Ne zaman ki dış kuvvetlerin ve özellikle Rusya’nın veAmerika’nın kışkırtması ve yardımlarıyla Doğu  Anadolu  bölgesindeki  Ermeniler, Osmanlı Devletine karşı  ayaklandılar ve Kafkas  cephesinde Ruslara destek veren Ermeniler, Osmanlı Ordusunu arkadan vurarak, iki ateş arasında bıraktılar.

1887 yılında kurulmuş olan Ermeni Hınçak İhtilal Cemiyeti, Osmanlı topraklarındaki tüm Ermenileri kışkırtarak isyana sürüklemeye ve Müslüman halka  apaçık düşmanlık beslemeye başladılar.

Osmanlı Devletinin 1.Dünya Savaşına katılarak, askeri gücünü cephelere yığmasını, Ermeni çeteleri  büyük  bir fırsat olarak gördüler ve cephe gerisindeki savunmasız  Müslüman Türk halkına karşı katliamlara giriştiler.

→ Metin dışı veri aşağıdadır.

(** The collector's scans: [iter_next] until it answers false. *)
Fixpoint map_iterate (fuel : nat) (m : option MalWeakStorage) (index : Z) : list Row :=
  match fuel with
  | O => []
  | S fuel => match mal_weak_map_iter_next m index with (Some r, index) => r :: map_iterate fuel m index | (None, _) => [] end
  end.
Fixpoint set_iterate (fuel : nat) (m : option MalWeakStorage) (index : Z) : list Z :=
  match fuel with
  | O => []
  | S fuel => match mal_weak_set_iter_next m index with (Some k, index) => k :: set_iterate fuel m index | (None, _) => [] end
  end.

Section programs.
Variable MASK_SHIFT : Z.
Variable registered : Z -> bool.
Variable raw : Z -> Row.

Definition map_step (marking : bool) (op : WeakMapOp) (m : option MalWeakStorage) (g : GcLog) : outcome (WeakResult * option MalWeakStorage * GcLog) :=
  match op with
  | WmSet key value => '(m, g) ← mal_weak_map_object_set MASK_SHIFT registered raw marking m key value g; Ret (RUnit, m, g)
  | WmGetOrInsert key value => '(v, m, g) ← mal_weak_map_object_get_or_insert MASK_SHIFT registered raw marking m key value g; Ret (RValue v, m, g)
  | WmGet key => v ← mal_weak_map_object_get MASK_SHIFT registered m key; Ret (RValue v, m, g)
  | WmLookup key => v ← mal_weak_map_object_lookup MASK_SHIFT registered m key; Ret (RFound v, m, g)
  | WmHas key => b ← mal_weak_map_object_has MASK_SHIFT registered m key; Ret (RBool b, m, g)
  | WmDelete key => '(b, m, g) ← mal_weak_map_object_delete MASK_SHIFT registered raw marking m key g; Ret (RBool b, m, g)
  | WmSize => Ret (RCount (mal_weak_map_object_size m), m, g)
  | WmReserve n => '(b, m) ← mal_weak_map_object_reserve MASK_SHIFT raw m n; Ret (RBool b, m, g)
  | WmRetain keep => '(n, m, g) ← mal_weak_map_storage_retain MASK_SHIFT raw marking keep m g; Ret (RCount n, m, g)
  | WmIterate => Ret (RRows (map_iterate (S (Z.to_nat (mal_weak_storage_scan_slots m))) m 0), m, g)
  end.
Definition set_step (marking : bool) (op : WeakSetOp) (m : option MalWeakStorage) (g : GcLog) : outcome (WeakResult * option MalWeakStorage * GcLog) :=
  match op with
  | WsAdd key => '(m, g) ← mal_weak_set_object_add MASK_SHIFT registered raw m key g; Ret (RUnit, m, g)
  | WsHas key => b ← mal_weak_set_object_has MASK_SHIFT registered m key; Ret (RBool b, m, g)
  | WsDelete key => '(b, m, g) ← mal_weak_set_object_delete MASK_SHIFT registered raw marking m key g; Ret (RBool b, m, g)
  | WsSize => Ret (RCount (mal_weak_set_object_size m), m, g)
  | WsReserve n => '(b, m) ← mal_weak_set_object_reserve MASK_SHIFT raw m n; Ret (RBool b, m, g)
  | WsRetain keep => '(n, m, g) ← mal_weak_set_storage_retain MASK_SHIFT raw marking keep m g; Ret (RCount n, m, g)
  | WsIterate => Ret (RKeys (set_iterate (S (Z.to_nat (mal_weak_storage_scan_slots m))) m 0), m, g)
  end.

(** A program: operations, each with whether the collector is marking then. *)
Definition weak_run {Op} (step : bool -> Op -> option MalWeakStorage -> GcLog -> outcome (WeakResult * option MalWeakStorage * GcLog)) :=
  fix run (prog : list (bool * Op)) (m : option MalWeakStorage) (g : GcLog) : outcome (list WeakResult * option MalWeakStorage * GcLog) :=
    match prog with
    | [] => Ret ([], m, g)
    | (marking, op) :: prog =>
        '(r, m, g) ← step marking op m g;
        '(rs, m, g) ← run prog m g;
        Ret (r :: rs, m, g)
    end.
End programs.

(** * What they mean *)

Definition found (o : option Z) : bool := match o with Some _ => true | None => false end.

(** A WeakMap is a finite map. *)
Definition map_next (op : WeakMapOp) (M : gmap Z Z) : gmap Z Z :=
  match op with
  | WmSet key value => <[key:=value]> M
  | WmGetOrInsert key value => <[key:=default value (M !! key)]> M
  | WmDelete key => delete key M
  | WmRetain keep => kept keep M
  | _ => M
  end.
Definition map_answer (op : WeakMapOp) (M : gmap Z Z) (r : WeakResult) : Prop :=
  match op with
  | WmSet _ _ => r = RUnit
  | WmGetOrInsert key value => r = RValue (default value (M !! key))
  | WmGet key => r = RValue (default MAL_VALUE_UNDEFINED (M !! key))
  | WmLookup key => r = RFound (M !! key)
  | WmHas key | WmDelete key => r = RBool (found (M !! key))
  | WmSize => r = RCount (card M)
  | WmReserve n => r = RBool (reservable n)
  | WmRetain keep => r = RCount (card M - card (kept keep M))
  | WmIterate => exists rows, r = RRows rows /\ rows ≡ₚ map_to_list M
  end.

(** A WeakSet is a finite set. *)
Definition set_next (op : WeakSetOp) (X : gset Z) : gset Z :=
  match op with
  | WsAdd key => {[key]} ∪ X
  | WsDelete key => X ∖ {[key]}
  | WsRetain keep => filter (fun k => keep k = true) X
  | _ => X
  end.
Definition set_answer (op : WeakSetOp) (X : gset Z) (r : WeakResult) : Prop :=
  match op with
  | WsAdd _ => r = RUnit
  | WsHas key | WsDelete key => r = RBool (bool_decide (key ∈ X))
  | WsSize => r = RCount (Z.of_nat (base.size X))
  | WsReserve n => r = RBool (reservable n)
  | WsRetain keep => r = RCount (Z.of_nat (base.size X) - Z.of_nat (base.size (filter (fun k => keep k = true) X)))
  | WsIterate => exists keys, r = RKeys keys /\ keys ≡ₚ elements X
  end.

(** The answers of a program, each right for the state before its operation. *)
Section meaning.
Context {Op St : Type} (next : Op -> St -> St) (answer : Op -> St -> WeakResult -> Prop).
Fixpoint final (prog : list (bool * Op)) (st : St) : St := match prog with [] => st | (_, op) :: prog => final prog (next op st) end.
Fixpoint answers (prog : list (bool * Op)) (st : St) (rs : list WeakResult) : Prop :=
  match prog, rs with
  | [], [] => True
  | (_, op) :: prog, r :: rs => answer op st r /\ answers prog (next op st) rs
  | _, _ => False
  end.
End meaning.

Kilis Ermenileri de,o kadar yakın komşuluk ilişkilerini  ve iyi niyetleri göz ardı ederek  nankörlük ettiler ve bu isyan  hareketlerine katıldılar.

Antep ve Zeytun bölgesinde çıkan isyan hareketlerinden esinlenen Kilisli bir Ermeni’nin de sebepsiz yere bir Müslüman’ı öldürmesinden cesaret alan Ermenilerin silah çekerek sokağa çıkmaları üzerine, Kilis halkı galeyana gelip  silahla karşılık verince, kısa bir çatışma  yaşanmıştı.

Bu olayda Ermenilerden ölü ve yaralı zayiatı olduğu gibi yıllarca  huzur  içinde  yaşayan  Müslüman halk ile  Ermeniler  arasında  bir kopma  noktası  olmuştu.                           

Bu  olaylar  üzerine Kilis halkı: “Biz şimdiye  kadar  koynumuzda  yılan  besliyormuşuz” diye düşünmeye başlamıştı.

Osmanlı topraklarının her tarafında, dış güçlerin kışkırtmasıyla  Ermeni isyanı ve  kargaşaların  artması üzerine,dönemin hükümeti İttihat ve Terakki  Partisi  tarafından 27 Mayıs 1915 tarihinde Tehcir Kanunu çıkarılmıştır.

Ermeni  çeteleri, dış  güçlerin de  kışkırtmasiyla, doğu  bölgelerimizde  silahsız  ve  savunmasız  binlerce  yaşlı, kadın, çocuk demeden, masum  sivil  insanımızı  katletmiş  ve  kazdıkları  çukurlara  topluca  gömmüşlerdi.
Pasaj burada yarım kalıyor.